Unter ukrainischen Geflüchteten in Tirol herrscht Unsicherheit. Es kursieren Gerüchte: Bei Grenzübertritt verlöre man finanzielle Unterstützungsleistungen und Unterkunft, die Grundversorgung würde eingestellt. "Nicht Tirol verlassen!!!!", ist in Telegram-Nachrichten zu lesen, die auch dem STANDARD vorliegen. Selbst eine Fahrt nach Wien müsse man sich freigeben lassen. Eine Frau sei nach einem Abstecher mit ihren Kindern zum Gardasee nach Tirol zurückgekehrt und dort aufgefordert worden, das Hotel, in dem sie wohnte, sofort zu verlassen. Was steckt dahinter?

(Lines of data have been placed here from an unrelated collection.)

Fixpoint evaluate (fuel : nat) (node : expr) {struct fuel} : M value :=
  match fuel with
  | O => out_of_fuel
  | S f =>
      try_except
        (match node with
         | NumberLiteral v => mret (VInt v)
         | StringLiteral v => mret (VStr v)
         | BooleanLiteral v => mret (VBool v)
         | NothingLiteral => mret VNone
         | Identifier name =>
             st ← read; lift (Runtime.get (runtime st) name)
         | BinaryOp l op r => evaluate_binary_op f l op r
         | UnaryOp op operand => evaluate_unary_op f op operand
         | IndexAccess obj index =>
             o ← evaluate f obj;
             i ← evaluate f index;
             match o with
             | VList l => xs ← deref l; mret (list_item xs i)
             | _ => raise (RuntimeError ("Cannot index " +:+ type_repr o))
             end
         | ListLiteral elements =>
             vs ← evaluate_all f elements; alloc vs
         | FunctionCall name args => evaluate_function_call f name args
         | FilterExpression list_expr condition =>
             evaluate_filter f list_expr condition
         | MapExpression list_expr transform =>
             evaluate_map f list_expr transform
         end)
        (on_runtime_error VNone)
  end

(** [[self.evaluate(e) for e in nodes]] *)
with evaluate_all (fuel : nat) (nodes : list expr) {struct fuel}
  : M (list value) :=
  match fuel with
  | O => out_of_fuel
  | S f =>
      match nodes with
      | [] => mret []
      | e :: es => v ← evaluate f e; vs ← evaluate_all f es; mret (v :: vs)
      end
  end

with evaluate_binary_op (fuel : nat) (l : expr) (op : string) (r : expr)
    {struct fuel} : M value :=
  match fuel with
  | O => out_of_fuel
  | S f =>
      lhs ← evaluate f l;
      rhs ← evaluate f r;
      binary f op lhs rhs
  end

with evaluate_unary_op (fuel : nat) (op : string) (operand : expr)
    {struct fuel} : M value :=
  match fuel with
  | O => out_of_fuel
  | S f =>
      v ← evaluate f operand;
      if String.eqb op "not" then b ← truth v; mret (VBool (negb b))
      else raise (RuntimeError ("Unknown unary operator: " +:+ op))
  end

with evaluate_function_call (fuel : nat) (name : string) (args : list expr)
    {struct fuel} : M value :=
  match fuel with
  | O => out_of_fuel
  | S f =>
      if contains name BUILTINS then
        _ ← evaluate_all f args; unmodelled "builtin function"
      else
        try_except
          (st0 ← read;
           func ← lift (Runtime.get_function (runtime st0) name);
           args ← evaluate_all f args;
           st1 ← read;
           func_runtime ← lift (Runtime.child_scope (heap st1) (runtime st1));
           let old_runtime := runtime st1 in
           _ ← set_runtime
                 (bind_params (Runtime.params func) args func_runtime);
           try_finally
             (try_except
                (_ ← execute_block f (Runtime.body func); mret VNone)
                (fun e => match e with
                          | ReturnSignal v => mret v
                          | _ => raise e
                          end))
             (set_runtime old_runtime))
          (fun e => match e with
                    | NameError _ =>
                        raise (RuntimeError
                                 ("Function '" +:+ name +:+ "' not defined"))
                    | _ => raise e
                    end)
  end

with evaluate_filter (fuel : nat) (list_expr condition : expr) {struct fuel}
  : M value :=
  match fuel with
  | O => out_of_fuel
  | S f =>
      v ← evaluate f list_expr;
      match v with
      | VList l => result ← alloc []; filter_loop f l 0 condition result
      | _ => raise (RuntimeError "filter expects a list")
      end
  end

(** [for item in list_expr: ...] of [evaluate_filter], from index [i] on;
    [result] is the list being built. *)
with filter_loop (fuel : nat) (l : loc) (i : nat) (condition : expr)
    (result : value) {struct fuel} : M value :=
  match fuel with
  | O => out_of_fuel
  | S f =>
      xs ← deref l;
      match xs !! i with
      | None => mret result
      | Some item =>
          st ← read;
          let old_item := Runtime.variables (runtime st) !! "item" in
          _ ← set_runtime (Runtime.set (runtime st) "item" item);
          c ← evaluate f condition;
          st' ← read;
          _ ← match old_item with
              | Some VNone | None =>
                  set_runtime (Runtime.pop (runtime st') "item")
              | Some old =>
                  set_runtime (Runtime.set (runtime st') "item" old)
              end;
          keep ← truth c;
          _ ← (if keep : bool then
                 match result with
                 | VList r => ys ← deref r; store r (ys ++ [item])
                 | _ => mret tt
                 end
               else mret tt);
          filter_loop f l (S i) condition result
      end
  end

with evaluate_map (fuel : nat) (list_expr transform : expr) {struct fuel}
  : M value :=
  match fuel with
  | O => out_of_fuel
  | S f =>
      v ← evaluate f list_expr;
      match v with
      | VList l => result ← alloc []; map_loop f l 0 transform result
      | _ => raise (RuntimeError "map expects a list")
      end
  end

with map_loop (fuel : nat) (l : loc) (i : nat) (transform : expr)
    (result : value) {struct fuel} : M value :=
  match fuel with
  | O => out_of_fuel
  | S f =>
      xs ← deref l;
      match xs !! i with
      | None => mret result
      | Some item =>
          st ← read;
          let old_item := Runtime.variables (runtime st) !! "item" in
          _ ← set_runtime (Runtime.set (runtime st) "item" item);
          transformed ← evaluate f transform;
          st' ← read;
          _ ← match old_item with
              | Some VNone | None =>
                  set_runtime (Runtime.pop (runtime st') "item")
              | Some old =>
                  set_runtime (Runtime.set (runtime st') "item" old)
              end;
          _ ← match result with
              | VList r => ys ← deref r; store r (ys ++ [transformed])
              | _ => mret tt
              end;
          map_loop f l (S i) transform result
      end
  end

with execute (fuel : nat) (node : stmt) {struct fuel} : M unit :=
  match fuel with
  | O => out_of_fuel
  | S f =>
      try_except
        (match node with
         | Assignment target value =>
             v ← evaluate f value; set_target f target v
         | Mutation target op value => execute_mutation f target op value
         | SayStatement parts =>
             texts ← say_parts f parts; print (String.concat EmptyString texts)
         | PrintStatement e => v ← evaluate f e; s ← str v; print s
         | IfStatement condition then_block else_block =>
             c ← evaluate f condition;
             b ← truth c;
             if b : bool then execute_block f then_block
             else match else_block with
                  | Some (s :: ss) => execute_block f (s :: ss)
                  | _ => mret tt
                  end
         | RepeatForever body => execute_repeat_forever f body
         | RepeatTimes count body =>
             c ← evaluate f count;
             n ← int c;
             execute_repeat_times f (Z.to_nat n) body
         | RepeatUntil condition body => execute_repeat_until f condition body
         | DoUntil body condition => execute_do_until f body condition
         | BreakStatement => raise BreakSignal
         | ContinueStatement => raise ContinueSignal
         | StopStatement => raise StopSignal
         | FunctionDef name params body => execute_function_def name params body
         | ReturnStatement value =>
             v ← match value with
                 | Some e => evaluate f e
                 | None => mret VNone
                 end;
             raise (ReturnSignal v)
         | ListAdd list_expr value =>
             lv ← evaluate f list_expr;
             match lv with
             | VList l =>
                 v ← evaluate f value;
                 xs ← deref l;
                 store l (xs ++ [v])
             | _ => raise (RuntimeError "add expects a list")
             end
         | CallStatement name args =>
             _ ← evaluate_function_call f name args; mret tt
         end)
        (fun e =>
           match e with
           | BreakSignal | ContinueSignal | StopSignal | ReturnSignal _ =>
               raise e
           | _ => on_runtime_error tt e
           end)
  end

(** [for stmt in block: self.execute(stmt)] *)
with execute_block (fuel : nat) (block : list stmt) {struct fuel} : M unit :=
  match fuel with
  | O => out_of_fuel
  | S f =>
      match block with
      | [] => mret tt
      | s :: ss => _ ← execute f s; execute_block f ss
      end
  end

(** [[str(self.evaluate(part)) for part in node.parts]] *)
with say_parts (fuel : nat) (parts : list expr) {struct fuel}
  : M (list string) :=
  match fuel with
  | O => out_of_fuel
  | S f =>
      match parts with
      | [] => mret []
      | e :: es =>
          v ← evaluate f e; s ← str v; ss ← say_parts f es; mret (s :: ss)
      end
  end

with execute_mutation (fuel : nat) (target : expr) (op : string) (value : expr)
    {struct fuel} : M unit :=
  match fuel with
  | O => out_of_fuel
  | S f =>
      if String.eqb op "becomes" then
        v ← evaluate f value; set_target f target v
      else if String.eqb op "increase" then
        increment ← evaluate f value;
        current ← get_target f target;
        v ← add current increment;
        set_target f target v
      else if String.eqb op "decrease" then
        decrement ← evaluate f value;
        current ← get_target f target;
        v ← sub current decrement;
        set_target f target v
      else mret tt
  end

with get_target (fuel : nat) (target : expr) {struct fuel} : M value :=
  match fuel with
  | O => out_of_fuel
  | S f =>
      match target with
      | Identifier name => st ← read; lift (Runtime.get (runtime st) name)
      | IndexAccess obj index =>
          o ← evaluate f obj;
          i ← evaluate f index;
          match o with
          | VList l => xs ← deref l; mret (list_item xs i)
          | _ => mret VNone
          end
      | _ => raise (RuntimeError
                      ("Cannot get from target: " +:+ class_repr target))
      end
  end

with set_target (fuel : nat) (target : expr) (v : value) {struct fuel}
  : M unit :=
  match fuel with
  | O => out_of_fuel
  | S f =>
      match target with
      | Identifier name =>
          st ← read; set_runtime (Runtime.set (runtime st) name v)
      | IndexAccess obj index =>
          o ← evaluate f obj;
          i ← evaluate f index;
          match o with
          | VList l =>
              xs ← deref l;
              if in_bounds xs i
              then store l (<[Z.to_nat (default 0 (as_int i)) := v]> xs)
              else s ← str i;
                   raise (RuntimeError ("Index " +:+ s +:+ " out of range"))
          | _ => raise (RuntimeError ("Cannot index " +:+ type_repr o))
          end
      | _ => raise (RuntimeError
                      ("Cannot assign to target: " +:+ class_repr target))
      end
  end

(** [while True: try: <body> except BreakSignal: break
    except ContinueSignal: continue except StopSignal: raise] *)
with execute_repeat_forever (fuel : nat) (body : list stmt) {struct fuel}
  : M unit :=
  match fuel with
  | O => out_of_fuel
  | S f =>
      go_on ← try_except
                (_ ← execute_block f body; mret true)
                (fun e => match e with
                          | BreakSignal => mret false
                          | ContinueSignal => mret true
                          | _ => raise e
                          end);
      if go_on : bool then execute_repeat_forever f body else mret tt
  end

with execute_repeat_times (fuel : nat) (count : nat) (body : list stmt)
    {struct fuel} : M unit :=
  match fuel with
  | O => out_of_fuel
  | S f =>
      match count with
      | O => mret tt
      | S count' =>
          go_on ← try_except
                    (_ ← execute_block f body; mret true)
                    (fun e => match e with
                              | BreakSignal => mret false
                              | ContinueSignal => mret true
                              | _ => raise e
                              end);
          if go_on : bool then execute_repeat_times f count' body else mret tt
      end
  end

with execute_repeat_until (fuel : nat) (condition : expr) (body : list stmt)
    {struct fuel} : M unit :=
  match fuel with
  | O => out_of_fuel
  | S f =>
      c ← evaluate f condition;
      b ← truth c;
      if b : bool then mret tt
      else
        go_on ← try_except
                  (_ ← execute_block f body; mret true)
                  (fun e => match e with
                            | BreakSignal => mret false
                            | ContinueSignal => mret true
                            | _ => raise e
                            end);
        if go_on : bool then execute_repeat_until f condition body else mret tt
  end

with execute_do_until (fuel : nat) (body : list stmt) (condition : expr)
    {struct fuel} : M unit :=
  match fuel with
  | O => out_of_fuel
  | S f =>
      step ← try_except
               (_ ← execute_block f body; mret (Some true))
               (fun e => match e with
                         | BreakSignal => mret None
                         | ContinueSignal => mret (Some false)
                         | _ => raise e
                         end);
      match step with
      | None => mret tt
      | Some false => execute_do_until f body condition
      | Some true =>
          c ← evaluate f condition;
          b ← truth c;
          if b : bool then mret tt else execute_do_until f body condition
      end
  end.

Der Eingang zu einer Unterkunft, dem Haus Marillac.
Das Ankunftszentrum Haus Marillac in Innsbruck im März 2022. Aktuell sind 3.904 Personen aus der Ukraine in Tirol gemeldet, 3.069 befinden sich in der Grundversorgung.
Johann Groder/APA

Die Sache mit der Grundversorgung

Erste Station der Spurensuche: das Tiroler Grundversorgungsgesetz. Grundsätzlich ist es so, dass geflüchteten Personen als "hilfs- und schutzbedürftige Fremde" über die Grundversorgung Leistungen erhalten können, welche auf die Deckung der täglichen Grundbedürfnisse ausgerichtet sind. Darunter fallen Verpflegung und Unterkunft, aber auch medizinische Versorgung und das Recht auf Information und Beratung. Der Anspruch auf Grundversorgung endet mit dem Verlassen des Landes. Kehr man zurück, ist man bei Vorliegen einer Hilfsbedürftigkeit wieder anspruchsberechtigt auf Leistungen im Rahmen der Grundversorgung. Dies gilt in ganz Österreich.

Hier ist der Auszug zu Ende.